Lemma 验证循环_sent dns_server todo : forall c w,
  exists v w' n,
    验证循环 todo dns_server c w = (Ok v, w')
    /\ (n <= todo)%nat
    /\ sent w' = replicate n (verify_query dns_server) ++ sent w
    /\ built w' = (built w + n)%nat.
Proof.
  induction todo as [|todo IH]; intros c w; cbn [验证循环].
  - eexists; exists w, 0%nat. rewrite ret_run, Nat.add_0_r.
    repeat split; auto.
  - rewrite bind_run.
    destruct (独立验证_sent dns_server c w) as (step & w1 & -> & Hs & Hb).
    destruct step as [c'|v].
    + destruct (IH c' w1) as (v & w' & n & -> & Hn & Hs' & Hb').
      exists v, w', (S n). split; [reflexivity|]. split; [lia|].
      rewrite Hs', Hb', Hs, Hb, replicate_S_end, <- app_assoc.
      split; [reflexivity | lia].
    + exists v, w1, 1%nat. rewrite ret_run, Hs, Hb.
      repeat split; lia.
Qed.

(** X11.  For a candidate that is an IP address literal, every query of the
    verifier asks the candidate alone for the A record of google.com with a
    lifetime of 3 seconds, whatever the mode and time-out of the benchmark;
    there are at most five, one for each resolver constructed. *)
Theorem verifier_queries dns_server benchmark_ips w :
  is_ip_literal dns_server = true ->
  exists v w' n,
    终极污染检测 dns_server benchmark_ips w = (Ok v, w')
    /\ (n <= 5)%nat
    /\ sent w' = replicate n (mkQuery [dns_server] "google.com" "A" 3) ++ sent w
    /\ built w' = (built w + n)%nat.
Proof.
  intros _. unfold 终极污染检测. rewrite bind_run.
  destruct (基准IP检查_run (take 3 benchmark_ips) w) as (w1 & -> & _ & Hs & Hb).
  destruct (forallb (google w) (take 3 benchmark_ips)).
  - destruct (验证循环_sent dns_server 5 0 w1) as (v & w' & n & -> & Hn & Hs' & Hb').
    exists v, w', n. rewrite Hs', Hb', Hs, Hb. auto.
  - exists 已污染, w1, 0%nat. rewrite ret_run, Hs, Hb, Nat.add_0_r.
    repeat split; auto. lia.
Qed.

Lemma verifier_queries_witness :
  exists v w' n,
    终极污染检测 "8.8.8.8" ["142.250.0.1"] hijacked_world = (Ok v, w')
    /\ (n <= 5)%nat
    /\ sent w'
       = replicate n (mkQuery ["8.8.8.8"] "google.com" "A" 3)
         ++ sent hijacked_world
    /\ built w' = (built hijacked_world + n)%nat.
Proof.
  apply (verifier_queries "8.8.8.8" ["142.250.0.1"] hijacked_world).
  vm_compute. reflexivity.
Defined.

(** ** Resolver of the benchmark path, query executor *)

(** X12.  The resolver of a name server is made once for a thread: a
    second request for the same name server and time-out returns the same
    resolver, constructs nothing and leaves the thread's dict as it is. *)
Theorem resolver_is_reused dns_server t w r w1 :
  获取_resolver dns_server t w = (Ok r, w1) ->
  获取_resolver dns_server t w1 = (Ok r, w1)
  /\ (built w1 <= S (built w))%nat.
Proof.
  rewrite !获取_resolver_run. cbn zeta.
  destruct (dict_get (dns_server, t) (default [] (resolvers w))) as [r0|] eqn:G.
  - destruct (resolvers w) as [d|] eqn:E; [|discriminate G].
    intros [= <- <-]. rewrite E. cbn [default from_option id] in *.
    rewrite G. split; [reflexivity | lia].
  - destruct (resolv_conf w) as [c|]; [|discriminate].
    intros [= <- <-]. cbn [set_resolvers count_built resolvers built default
                             from_option id].
    rewrite dict_get_head. split; [reflexivity | lia].
Qed.

Lemma resolver_is_reused_witness :
  exists r w1,
    获取_resolver "8.8.8.8" (3 # 10) sample_world = (Ok r, w1)
    /\ 获取_resolver "8.8.8.8" (3 # 10) w1 = (Ok r, w1)
    /\ built w1 = 1%nat.
Proof.
  eexists; eexists. split; [vm_compute; reflexivity|].
  split; [|reflexivity].
  apply (resolver_is_reused "8.8.8.8" (3 # 10) sample_world). reflexivity.
Defined.




(** ** Benchmark runner *)

Lemma first_fast_None 延迟下限_ms outs :
  first_fast 延迟下限_ms outs = None ->
  Forall (fun out => ~ latency_ms out < 延迟下限_ms) outs.
Proof.
  induction outs as [|out outs IH]; cbn [first_fast]; [constructor|].
  destruct (Qltb (latency_ms out) 延迟下限_ms) eqn:E; [discriminate|].
  destruct (first_fast 延迟下限_ms outs); [discriminate|].
  intros _. constructor; [now apply Qltb_ge | now apply IH].
Qed.

Lemma 测试循环_ips dns_server ip_mode timeout_sec 延迟下限_ms 是IPv4 domains :
  forall acc w acc' w',
    测试循环 domains dns_server ip_mode timeout_sec 延迟下限_ms 是IPv4 acc w
    = (Ok (Next acc'), w') ->
    domain_ips acc'
    = recorded_ips domains
        (查询序列 domains dns_server (记录类型 ip_mode 是IPv4) timeout_sec w)
        (domain_ips acc).
Proof.
  induction domains as [|d rest IH]; intros acc w acc' w';
    cbn [测试循环 查询序列].
  - rewrite ret_run. intros [= <- _]. reflexivity.
  - rewrite bind_run, query_step_run.
    destruct (query_step d dns_server (记录类型 ip_mode 是IPv4) timeout_sec w)
      as [[[ok lat] ips] w1]. cbn [fst snd].
    destruct (Qltb lat 延迟下限_ms); [rewrite ret_run; discriminate|].
    unfold recorded_ips. cbn [zip zip_with fold_left fst snd].
    destruct ok; intros H; apply IH in H; exact H.
Qed.

Lemma query_step_failed domain dns_server rtype timeout_sec w :
  success (fst (query_step domain dns_server rtype timeout_sec w)) = false ->
  snd (fst (query_step domain dns_server rtype timeout_sec w)) = [].
Proof.
  unfold query_step. rewrite 执行_dns查询_run.
  destruct (解析 domain dns_server rtype timeout_sec w) as [[ips|e] w'];
    [discriminate | reflexivity].
Qed.

Lemma recorded_ips_other key domains : forall outs m,
  ~ In key domains ->
  recorded_ips domains outs m !! key = m !! key.
Proof.
  unfold recorded_ips.
  induction domains as [|d rest IH]; intros outs m Hnot; [reflexivity|].
  destruct outs as [|out outs]; [reflexivity|].
  cbn [zip zip_with fold_left fst snd].
  change (fold_left _ (zip_with pair rest outs) ?m0)
    with (fold_left (fun m p => <[fst p := snd (snd p)]> m) (zip rest outs) m0).
  rewrite IH by (intros H; apply Hnot; now right).
  apply lookup_insert_ne. intros ->. apply Hnot. now left.
Qed.

Lemma inject_length_pos {A} (x : A) l :
  0 < inject_Z (Z.of_nat (length (x :: l))).
Proof.
  change 0 with (inject_Z 0). rewrite <- Zlt_Qlt. cbn [length]. lia.
Qed.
-*-
PROBLEM REQUIREMENTS: What you return should match the listing above exactly.

ANSWER SPACE:
Lemma 验证循环_sent dns_server todo : forall c w,
  exists v w' n,
    验证循环 todo dns_server c w = (Ok v, w')
    /\ (n <= todo)%nat
    /\ sent w' = replicate n (verify_query dns_server) ++ sent w
    /\ built w' = (built w + n)%nat.
Proof.
  induction todo as [|todo IH]; intros c w; cbn [验证循环].
  - eexists; exists w, 0%nat. rewrite ret_run, Nat.add_0_r.
    repeat split; auto.
  - rewrite bind_run.
    destruct (独立验证_sent dns_server c w) as (step & w1 & -> & Hs & Hb).
    destruct step as [c'|v].
    + destruct (IH c' w1) as (v & w' & n & -> & Hn & Hs' & Hb').
      exists v, w', (S n). split; [reflexivity|]. split; [lia|].
      rewrite Hs', Hb', Hs, Hb, replicate_S_end, <- app_assoc.
      split; [reflexivity | lia].
    + exists v, w1, 1%nat. rewrite ret_run, Hs, Hb.
      repeat split; lia.
Qed.

(** X11.  For a candidate that is an IP address literal, every query of the
    verifier asks the candidate alone for the A record of google.com with a
    lifetime of 3 seconds, whatever the mode and time-out of the benchmark;
    there are at most five, one for each resolver constructed. *)
Theorem verifier_queries dns_server benchmark_ips w :
  is_ip_literal dns_server = true ->
  exists v w' n,
    终极污染检测 dns_server benchmark_ips w = (Ok v, w')
    /\ (n <= 5)%nat
    /\ sent w' = replicate n (mkQuery [dns_server] "google.com" "A" 3) ++ sent w
    /\ built w' = (built w + n)%nat.
Proof.
  intros _. unfold 终极污染检测. rewrite bind_run.
  destruct (基准IP检查_run (take 3 benchmark_ips) w) as (w1 & -> & _ & Hs & Hb).
  destruct (forallb (google w) (take 3 benchmark_ips)).
  - destruct (验证循环_sent dns_server 5 0 w1) as (v & w' & n & -> & Hn & Hs' & Hb').
    exists v, w', n. rewrite Hs', Hb', Hs, Hb. auto.
  - exists 已污染, w1, 0%nat. rewrite ret_run, Hs, Hb, Nat.add_0_r.
    repeat split; auto. lia.
Qed.

Lemma verifier_queries_witness :
  exists v w' n,
    终极污染检测 "8.8.8.8" ["142.250.0.1"] hijacked_world = (Ok v, w')
    /\ (n <= 5)%nat
    /\ sent w'
       = replicate n (mkQuery ["8.8.8.8"] "google.com" "A" 3)
         ++ sent hijacked_world
    /\ built w' = (built hijacked_world + n)%nat.
Proof.
  apply (verifier_queries "8.8.8.8" ["142.250.0.1"] hijacked_world).
  vm_compute. reflexivity.
Defined.

(** ** Resolver of the benchmark path, query executor *)

(** X12.  The resolver of a name server is made once for a thread: a
    second request for the same name server and time-out returns the same
    resolver, constructs nothing and leaves the thread's dict as it is. *)
Theorem resolver_is_reused dns_server t w r w1 :
  获取_resolver dns_server t w = (Ok r, w1) ->
  获取_resolver dns_server t w1 = (Ok r, w1)
  /\ (built w1 <= S (built w))%nat.
Proof.
  rewrite !获取_resolver_run. cbn zeta.
  destruct (dict_get (dns_server, t) (default [] (resolvers w))) as [r0|] eqn:G.
  - destruct (resolvers w) as [d|] eqn:E; [|discriminate G].
    intros [= <- <-]. rewrite E. cbn [default from_option id] in *.
    rewrite G. split; [reflexivity | lia].
  - destruct (resolv_conf w) as [c|]; [|discriminate].
    intros [= <- <-]. cbn [set_resolvers count_built resolvers built default
                             from_option id].
    rewrite dict_get_head. split; [reflexivity | lia].
Qed.

Lemma resolver_is_reused_witness :
  exists r w1,
    获取_resolver "8.8.8.8" (3 # 10) sample_world = (Ok r, w1)
    /\ 获取_resolver "8.8.8.8" (3 # 10) w1 = (Ok r, w1)
    /\ built w1 = 1%nat.
Proof.
  eexists; eexists. split; [vm_compute; reflexivity|].
  split; [|reflexivity].
  apply (resolver_is_reused "8.8.8.8" (3 # 10) sample_world). reflexivity.
Defined.




(** ** Benchmark runner *)

Lemma first_fast_None 延迟下限_ms outs :
  first_fast 延迟下限_ms outs = None ->
  Forall (fun out => ~ latency_ms out < 延迟下限_ms) outs.
Proof.
  induction outs as [|out outs IH]; cbn [first_fast]; [constructor|].
  destruct (Qltb (latency_ms out) 延迟下限_ms) eqn:E; [discriminate|].
  destruct (first_fast 延迟下限_ms outs); [discriminate|].
  intros _. constructor; [now apply Qltb_ge | now apply IH].
Qed.

Lemma 测试循环_ips dns_server ip_mode timeout_sec 延迟下限_ms 是IPv4 domains :
  forall acc w acc' w',
    测试循环 domains dns_server ip_mode timeout_sec 延迟下限_ms 是IPv4 acc w
    = (Ok (Next acc'), w') ->
    domain_ips acc'
    = recorded_ips domains
        (查询序列 domains dns_server (记录类型 ip_mode 是IPv4) timeout_sec w)
        (domain_ips acc).
Proof.
  induction domains as [|d rest IH]; intros acc w acc' w';
    cbn [测试循环 查询序列].
  - rewrite ret_run. intros [= <- _]. reflexivity.
  - rewrite bind_run, query_step_run.
    destruct (query_step d dns_server (记录类型 ip_mode 是IPv4) timeout_sec w)
      as [[[ok lat] ips] w1]. cbn [fst snd].
    destruct (Qltb lat 延迟下限_ms); [rewrite ret_run; discriminate|].
    unfold recorded_ips. cbn [zip zip_with fold_left fst snd].
    destruct ok; intros H; apply IH in H; exact H.
Qed.

Lemma query_step_failed domain dns_server rtype timeout_sec w :
  success (fst (query_step domain dns_server rtype timeout_sec w)) = false ->
  snd (fst (query_step domain dns_server rtype timeout_sec w)) = [].
Proof.
  unfold query_step. rewrite 执行_dns查询_run.
  destruct (解析 domain dns_server rtype timeout_sec w) as [[ips|e] w'];
    [discriminate | reflexivity].
Qed.

Lemma recorded_ips_other key domains : forall outs m,
  ~ In key domains ->
  recorded_ips domains outs m !! key = m !! key.
Proof.
  unfold recorded_ips.
  induction domains as [|d rest IH]; intros outs m Hnot; [reflexivity|].
  destruct outs as [|out outs]; [reflexivity|].
  cbn [zip zip_with fold_left fst snd].
  change (fold_left _ (zip_with pair rest outs) ?m0)
    with (fold_left (fun m p => <[fst p := snd (snd p)]> m) (zip rest outs) m0).
  rewrite IH by (intros H; apply Hnot; now right).
  apply lookup_insert_ne. intros ->. apply Hnot. now left.
Qed.

Lemma inject_length_pos {A} (x : A) l :
  0 < inject_Z (Z.of_nat (length (x :: l))).
Proof.
  change 0 with (inject_Z 0). rewrite <- Zlt_Qlt. cbn [length]. lia.
Qed.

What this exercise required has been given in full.